[Extracted information Boundary: Start]

Lemma pass_tiles behind A : 0 <= A -> (seqZ 0 (nWarps * WARP_SIZE) ≫= fun q => packs_of (pass_iters behind A q)) ≡ₚ tiles behind (packs_done A) bytes.
Proof.
  intros HA. unfold tiles. rewrite <- (all_indices A HA), fmap_bind. apply reflexive_eq, list_bind_ext; [|done]. intros q. unfold pass_iters. apply indices_packs.
Qed.

Lemma packs_done_range A : 0 <= A -> 0 <= packs_done A /\ 0 <= A - packs_done A * bytes /\ (unroll = 1 -> A - packs_done A * bytes < bytes).
Proof.
  intros HA. pose proof hunk_pos. pose proof (Z.div_mod A bytes ltac:(lia)). pose proof (Z.mod_pos_bound A bytes ltac:(lia)). pose proof (Z.div_mod A hunk ltac:(lia)). pose proof (Z.mod_pos_bound A hunk ltac:(lia)).
  assert (0 <= A / bytes /\ 0 <= A / hunk) as [HP HH] by (split; apply Z.div_pos; lia). unfold packs_done. destruct (Z.eqb_spec unroll 1); [split_and!; lia|].
  split; [unfold WARP_SIZE; nia|]. replace (A / hunk * (unroll * WARP_SIZE) * bytes) with (hunk * (A / hunk)) by (unfold hunk; lia). split; [lia|done].
Qed.
End pass.

(** ** All passes *)

(** The packs of [l] follow each other from [lo] to [hi]. *)
Fixpoint tiling (lo : Z) (l : list (Z * Z)) (hi : Z) : Prop :=
  match l with [] => lo = hi | p :: l => p.1 = lo /\ 0 < p.2 /\ tiling (lo + p.2) l hi end.

Lemma tiling_app lo l1 mid l2 hi : tiling lo l1 mid -> tiling mid l2 hi -> tiling lo (l1 ++ l2) hi.
Proof. revert lo. induction l1 as [|p l1 IH]; intros lo; simpl; [by intros ->|]. intros (-> & Hp & H1) H2. split_and!; [done|done|by apply IH]. Qed.

Lemma tiles_tiling b n bytes : 0 < bytes -> 0 <= n -> tiling b (tiles b n bytes) (b + n * bytes).
Proof.
  intros Hb Hn. unfold tiles. rewrite <- (Z2Nat.id n) by done. clear Hn. induction (Z.to_nat n) as [|m IH]; [simpl; lia|]. rewrite seqZ_S, fmap_app. eapply tiling_app; [exact IH|]. simpl. split_and!; lia.
Qed.

Lemma bind_app_perm {A B} (f g : A -> list B) l : (l ≫= fun x => f x ++ g x) ≡ₚ (l ≫= f) ++ (l ≫= g).
Proof. induction l as [|x l IH]; [done|]. rewrite !bind_cons, IH. rewrite <- !(assoc_L (++)). f_equiv. rewrite !(assoc_L (++)). f_equiv. apply Permutation_app_comm. Qed.

Section group.
Context (size nWarps hi : Z) (Hs : 0 < size) (Hn : 1 <= nWarps).
Let nT := nWarps * WARP_SIZE.

(** A pack of [2^n] elements. *)
Definition pack_size (bytes : Z) : Prop := exists n : nat, bytes = size * 2 ^ Z.of_nat n.

Lemma pack_size_divides bytes : pack_size bytes -> 0 < bytes /\ (size | bytes).
Proof. intros [n ->]. pose proof (pow2_pos (Z.of_nat n) ltac:(lia)). split; [nia|]. exists (2 ^ Z.of_nat n). lia. Qed.

Definition iter_ok (i : iter) : Prop := even_iter i /\ pack_size (it_bytes i).

(** The threads of a group after some passes: their positions, the iterations so
    far, and the bytes done. *)
Record group (q : Z -> Z) (its : Z -> list iter) (lo : Z) : Prop := {
  gr_positions : q <$> seqZ 0 nT ≡ₚ seqZ 0 nT;
  gr_iters : forall t, 0 <= t < nT -> Forall iter_ok (its t);
  gr_tiling : exists L, (seqZ 0 nT ≫= fun t => packs_of (its t)) ≡ₚ L /\ tiling 0 L lo;
  gr_left : lo <= hi /\ (size | hi - lo);
}.

Lemma group_start : 0 <= hi -> (size | hi) -> group (fun t => t) (fun _ => []) 0.
Proof.
  intros H0 Hd. split; [by rewrite list_fmap_id|by constructor| |by rewrite Z.sub_0_r].
  exists []. split; [|done]. apply reflexive_eq. induction (seqZ 0 nT) as [|x l IH]; [done|]. by rewrite bind_cons, IH.
Qed.

Lemma group_position q its lo t : group q its lo -> 0 <= t < nT -> 0 <= q t < nT.
Proof. intros Hg Ht. assert (q t ∈ seqZ 0 nT) as H%elem_of_seqZ; [|lia]. rewrite <- (gr_positions _ _ _ Hg). apply list_elem_of_fmap_2, elem_of_seqZ. lia. Qed.

Lemma packs_of_app l l' : packs_of (l ++ l') = packs_of l ++ packs_of l'.
Proof. unfold packs_of. apply bind_app. Qed.

Lemma group_pass unroll bytes q its lo : group q its lo -> 1 <= unroll -> pack_size bytes -> let A := hi - lo in let K := packs_done unroll bytes A in
  let q' t := next_thread unroll bytes nWarps A (q t) in let ext t := pass_iters unroll bytes nWarps lo A (q t) in
  (forall t, 0 <= t < nT -> reduceCopyPacks unroll bytes nT (MkPos (q t) lo A) = Ret (ext t, MkPos (q' t) (lo + K * bytes) (hi - (lo + K * bytes)))) /\
  group q' (fun t => its t ++ ext t) (lo + K * bytes) /\ (unroll = 1 -> hi - (lo + K * bytes) < bytes).
Proof.
  intros Hg Hu Hps A K q' ext. destruct (pack_size_divides bytes Hps) as [Hb Hd]. destruct (gr_left _ _ _ Hg) as [Hle Hdiv]. assert (0 <= A) as HA by (unfold A; lia). destruct (packs_done_range unroll bytes ltac:(lia) ltac:(lia) A HA) as (HK0 & HK1 & HK2). fold K in HK0, HK1, HK2.
  split_and!.
  - intros t Ht. replace (hi - (lo + K * bytes)) with (A - K * bytes) by (unfold A; lia). apply pass_eq; [lia|lia|lia|done|]. by apply (group_position q its lo).
  - split.
    + unfold q'. rewrite (list_fmap_compose q (next_thread unroll bytes nWarps A)). rewrite (gr_positions _ _ _ Hg). apply next_thread_permutes; lia.
    + intros t Ht. apply Forall_app. split; [by apply (gr_iters _ _ _ Hg)|]. eapply Forall_impl; [apply pass_shape|]. intros i [Eb Hi]. unfold iter_ok. by rewrite Eb.
    + destruct (gr_tiling _ _ _ Hg) as (L & HL & Ht). exists (L ++ tiles lo K bytes). split.
      * rewrite <- HL. transitivity (seqZ 0 nT ≫= fun t => packs_of (its t) ++ packs_of (ext t)); [apply reflexive_eq, list_bind_ext; [intros t; apply packs_of_app|done]|].
        rewrite bind_app_perm. f_equiv. change (fun t => packs_of (ext t)) with ((fun x => packs_of (pass_iters unroll bytes nWarps lo A x)) ∘ q). rewrite <- list_fmap_bind.
        rewrite (gr_positions _ _ _ Hg). apply pass_tiles; lia.
      * eapply tiling_app; [exact Ht|]. by apply tiles_tiling.
    + split; [unfold A in *; lia|]. replace (hi - (lo + K * bytes)) with (hi - lo - K * bytes) by lia. apply Z.divide_sub_r; [done|]. by apply Z.divide_mul_r.
  - intros E. replace (hi - (lo + K * bytes)) with (A - K * bytes) by (unfold A; lia). by apply HK2.
Qed.
End group.

Definition elt_bytes (size : Z) : Prop := size = 1 \/ size = 2 \/ size = 4 \/ size = 8.

Section passes.
Context (unroll size nWarps hi : Z) (Hu : 1 <= unroll) (Hs : elt_bytes size) (Hn : 1 <= nWarps).
Let nT := nWarps * WARP_SIZE.

Lemma element_unroll : 1 <= (unroll * (16 `quot` size)) `quot` 2.
Proof.
  assert (exists m, 16 `quot` size = m * 2 /\ 1 <= m) as (m & -> & Hm) by (destruct Hs as [->|[->|[->| ->]]]; [exists 8|exists 4|exists 2|exists 1]; done).
  rewrite Z.mul_assoc, Z.quot_mul by done. nia.
Qed.

Lemma elt_size_pos : 0 < size.
Proof. destruct Hs as [->|[->|[->| ->]]]; lia. Qed.

Lemma own_size : pack_size size size.
Proof. exists 0%nat. simpl. lia. Qed.

Lemma big_size : pack_size size 16.
Proof. destruct Hs as [->|[->|[->| ->]]]; [exists 4%nat|exists 3%nat|exists 2%nat|exists 1%nat]; done. Qed.

(** A group that has done everything. *)
Lemma group_done q its lo : group size nWarps hi q its lo -> hi - lo < size -> lo = hi.
Proof. intros Hg Hlt. destruct (gr_left _ _ _ _ _ _ Hg) as [Hle [k Hk]]. assert (0 < size) as H0 by (destruct Hs as [->|[->|[->| ->]]]; lia). assert (k = 0) as -> by (clear Hs; nia). lia. Qed.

[Extracted information Boundary: End]

Report the count of lines in the entries that contain the string "Prop", and nothing besides it.

5